# TTL with multiple flashes - How does it work?



## ZapoTeX (Jul 19, 2012)

When I have time to look for the right setting, I use manual. However, when I have a flash on camera and another one in my left hand and I take photos of people at parties or similar, I do like TTL.

OK, so, on the surface it is fairly easy: flash in my left hand TTL, no comp. Flash on camera TTL, -1.3 EV. I'm reasonably satisfied with the results: the off-camera flash gives a nice 3D look, while the relatively strong on-camera fill makes the lighting pleasantly even. And I have two little dots in the subjects' eyes as catchlights.

But I want to UNDERSTAND WHAT'S UNDERNEATH.

Here's how I understand Nikon's iTTL with one flash:
1) The speedlight shoots out a little pre-flash
2) Camera measures the light that is sent back from the subject through the lens and decides power of the actual flash
3) Shutter opens, the speedlight shoots out as much power as needed, as per calculation in step 2

What if there 2 or more speedlights? What I don't understand is:
1) Are there actually multiple pre-flashes? And separate calculations for each speedlights? Or just one pre-flash and then estimates? Do estimates account for different positions of the speedlights vs. the subjects?
2) What if one of the two speedlights is not powerful enough to deliver the power needed? For example: at ISO 200 and F/8, my Metz in my left hand can very well light up the scene. However, if the on camera flash is simply the pop-up, it might not be able to deliver even at -1.3 EV. What happens then? Are both flashes proportionally powered down so that the -1.3 EV ratio is respected? Or is the off-camera speedlight fired at 0 EV and the pop-up fired at, for example, -2 or -3 EV?

It drives me nuts that I don't know how it works, even if what I'm getting is acceptable. I googled for it, but it does not seem to be a common topic.

Ciao & thanks a lot!


----------



## KmH (Jul 19, 2012)

Do some reading - www.strobist.com

www.planetneil.com

The Nikon Creative Lighting System: Using the SB-600, SB-700, SB-800, SB-900, SB-910, and R1C1 Flashes

The Hot Shoe Diaries: Big Light from Small Flashes 

The Moment It Clicks: Photography Secrets from One of the World's Top Shooters 

Sketching Light: An Illustrated Tour of the Possibilities of Flash (Voices That Matter)


----------



## ZapoTeX (Jul 20, 2012)

Hi Keith! Thanks a lot!

On the free sources you recommend there are detailed explanations of how to use them, but not much about what happens inside. I guess I'll need to buy some of the books!

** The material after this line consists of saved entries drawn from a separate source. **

(** * llm-rag-test: the retrieval-augmented generation core

    A shallow embedding of the three core components of the application
    ([app/embeddings.py], [app/database.py], [app/rag.py]) together with the
    properties the design document states about them.

    Conventions of the embedding:
    - a Python [str] is a Rocq [string] whose characters are the code points
      0..255 (the Latin-1 range of Unicode); [str.strip], [str.lower] and
      [str.encode] are modelled exactly on that range;
    - a Python [float] is a real number [R] in the embedding generator (which
      needs [sin], [log] and [sqrt]) and a rational [Q] in the orchestrator
      (whose arithmetic is rational and can be evaluated); the rounding of
      double precision is not modelled, so a value computed in floats can
      differ from the one here in its last digits;
    - code that can raise runs in the monad [M], which threads the world
      (clock, record of collaborator calls, backend state) and returns either
      a value or the exception raised;
    - external libraries (the ChromaDB collection, the sentence-transformer
      model, the HTTP client) are parameters of the sections that use them;
    - the tracing, metric and logging calls take no part in what the methods
      return or raise and are left out. *)

From Stdlib Require Import ZArith QArith Qround Reals Lra Lia.
From Stdlib Require Lqa.
From Stdlib Require Import String Ascii List.
From stdpp Require Import gmap strings pretty.
From Equations Require Import Equations.
Import ListNotations.

Local Open Scope string_scope.
Local Open Scope list_scope.
Local Open Scope Z_scope.

(* ===================================================================== *)
(** * Python strings on the Latin-1 range *)
(* ===================================================================== *)

Module PyStr.

(** [ord(c)] *)
Definition ord (c : ascii) : Z := Z.of_N (N_of_ascii c).

(** [chr(n)], for [0 <= n < 256] *)
Definition chr (n : Z) : ascii := ascii_of_N (Z.to_N n).

(** [c.isspace()]: the characters of bidirectional class WS, B or S and of
    category Zs; below 256 these are TAB..CR, FS..US, SPACE, NEL and NBSP. *)
Definition isspace (c : ascii) : bool :=
  let n := ord c in
  ((9 <=? n) && (n <=? 13)) || ((28 <=? n) && (n <=? 32))
  || (n =? 133) || (n =? 160).

(** [c.lower()]: A..Z and the capitals U+00C0..U+00DE (the multiplication
    sign U+00D7 apart) move up by 32; every other character is fixed. *)
Definition lower_char (c : ascii) : ascii :=
  let n := ord c in
  if ((65 <=? n) && (n <=? 90))
     || ((192 <=? n) && (n <=? 222) && negb (n =? 215))
  then chr (n + 32) else c.

Fixpoint lstrip (s : string) : string :=
  match s with
  | EmptyString => EmptyString
  | String c s' => if isspace c then lstrip s' else s
  end.

Fixpoint rstrip (s : string) : string :=
  match s with
  | EmptyString => EmptyString
  | String c s' =>
      match rstrip s' with
      | EmptyString => if isspace c then EmptyString else String c EmptyString
      | r => String c r
      end
  end.

(** [s.strip()] *)
Definition strip (s : string) : string := rstrip (lstrip s).

(** [s.lower()] *)
Fixpoint lower (s : string) : string :=
  match s with
  | EmptyString => EmptyString
  | String c s' => String (lower_char c) (lower s')
  end.

(** [len(s)] *)
Definition len (s : string) : nat := String.length s.

(** The truth value of a string: [bool(s)] is [len(s) > 0]. *)
Definition truthy (s : string) : bool :=
  match s with EmptyString => false | String _ _ => true end.

(** [s[i]] for [0 <= i < len(s)] *)
Definition getitem (s : string) (i : nat) : option ascii := String.get i s.

(** [s[:n]] *)
Fixpoint take (n : nat) (s : string) : string :=
  match n, s with
  | O, _ => EmptyString
  | S _, EmptyString => EmptyString
  | S n', String c s' => String c (take n' s')
  end.

(** [s.encode()]: UTF-8; a code point below 128 is one byte, one in
    128..255 is the two bytes [110000xx 10xxxxxx]. *)
Fixpoint encode (s : string) : list Z :=
  match s with
  | EmptyString => []
  | String c s' =>
      let n := ord c in
      if n <? 128 then n :: encode s'
      else Z.lor 192 (Z.shiftr n 6) :: Z.lor 128 (Z.land n 63) :: encode s'
  end.

(** [s.startswith(p)] *)
Fixpoint startswith (p s : string) : bool :=
  match p, s with
  | EmptyString, _ => true
  | String a p', String b s' => if Ascii.eqb a b then startswith p' s' else false
  | String _ _, EmptyString => false
  end.

End PyStr.

(* ===================================================================== *)
(** * hashlib.sha256 (FIPS 180-4) *)
(* ===================================================================== *)

Module Sha256.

Thanks a lot for your recommendations!


----------



## KmH (Jul 20, 2012)

The details of what happens inside them is proprietary camera maker information. The information is not published.

Third party gear makers have to 'reverse' engineer those details because the camera makers won't give it to them.

But, by acquiring a sound fundamental understanding of how to use proprietary TTL, one can then use logic to make some likely close to the mark assumptions about what does go on inside.

For example (and just speculation): Your D90 has a 420 segment RGB metering chip. Logically then, your D90 in iTTL mode could detect 420 a maximum of 420 levels of light. However I bet it is far fewer than that and closer to the 11 focus point locations you can place the spot used in spot metering mode. (I doubt spot metering mode is used for iTTL)

A D7000 has 39 auto focus points and can likely detect more iTTL light levels than your D90 can.


----------



## ZapoTeX (Jul 23, 2012)

Thanks a lot for the additional answer!

I guess I'll find my answer in either the books or some experimentation with my camera.  Or, even better, both and compare findings. 

Thanks again!


----------